Stored data
------------------------------

(** * NanoMDM: cert-auth storage, HTTP adapter and the main service

    A shallow embedding of the Go sources of the repository:
    - [storage/pgsql/certauth.go]   (module [pgsql]),
    - the HTTP adapter of package [mdm] under [http/]  (module [http]),
    - the NanoMDM service of package [nanomdm]  (module [nanomdm]),
    - the interfaces of package [service], as opaque types.

    Go values are modelled as follows: [string] is a byte string, [[]byte] a
    list of bytes, a possibly-nil pointer or [error] an [option], a nil map
    [None]; a function that can panic returns an [option], [None] for the
    panic.  [strings.ToLower] and [http.DetectContentType] are parameters
    (class [go.Library]), with the facts about them that the proofs use.
    Calls on interface values (the storage backend, the optional
    handlers, the services behind the HTTP adapter) are the events of a
    small free monad and log lines are its output; a run against an
    implementation yields the result, the final state of the implementation
    and the trace of calls and log lines. *)

From Stdlib Require Import ZArith List Bool Lia.
From Stdlib.Strings Require Import String Ascii Byte.
From stdpp Require Import base option list strings gmap fin_maps.
Import ListNotations.

Open Scope Z_scope.

Set Implicit Arguments.
Set Warnings "-register-all".

(** Go types that the embedded code only passes around. *)
Class GoTypes := {
  GoContext : Type;            (* context.Context *)
  Certificate : Type;          (* x509.Certificate *)
  Logger : Type;               (* log.Logger *)
  ServiceStore : Type;         (* storage.ServiceStore *)
  DeclarativeManagementHandler : Type;   (* service.DeclarativeManagement *)
  UserAuthenticateHandler : Type;        (* service.UserAuthenticate *)
  GetTokenHandler : Type;                (* service.GetToken *)
  CheckinService : Type;                 (* service.Checkin *)
  CommandService : Type;                 (* service.CommandAndReportResults *)
}.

------------------------------

# Task to carry out:
An exact copy of the lines from the one containing "- the NanoMDM" through the end of the data above is the whole answer.

# Response to this exercise:
    - the NanoMDM service of package [nanomdm]  (module [nanomdm]),
    - the interfaces of package [service], as opaque types.

    Go values are modelled as follows: [string] is a byte string, [[]byte] a
    list of bytes, a possibly-nil pointer or [error] an [option], a nil map
    [None]; a function that can panic returns an [option], [None] for the
    panic.  [strings.ToLower] and [http.DetectContentType] are parameters
    (class [go.Library]), with the facts about them that the proofs use.
    Calls on interface values (the storage backend, the optional
    handlers, the services behind the HTTP adapter) are the events of a
    small free monad and log lines are its output; a run against an
    implementation yields the result, the final state of the implementation
    and the trace of calls and log lines. *)

From Stdlib Require Import ZArith List Bool Lia.
From Stdlib.Strings Require Import String Ascii Byte.
From stdpp Require Import base option list strings gmap fin_maps.
Import ListNotations.

Open Scope Z_scope.

Set Implicit Arguments.
Set Warnings "-register-all".

(** Go types that the embedded code only passes around. *)
Class GoTypes := {
  GoContext : Type;            (* context.Context *)
  Certificate : Type;          (* x509.Certificate *)
  Logger : Type;               (* log.Logger *)
  ServiceStore : Type;         (* storage.ServiceStore *)
  DeclarativeManagementHandler : Type;   (* service.DeclarativeManagement *)
  UserAuthenticateHandler : Type;        (* service.UserAuthenticate *)
  GetTokenHandler : Type;                (* service.GetToken *)
  CheckinService : Type;                 (* service.Checkin *)
  CommandService : Type;                 (* service.CommandAndReportResults *)
}.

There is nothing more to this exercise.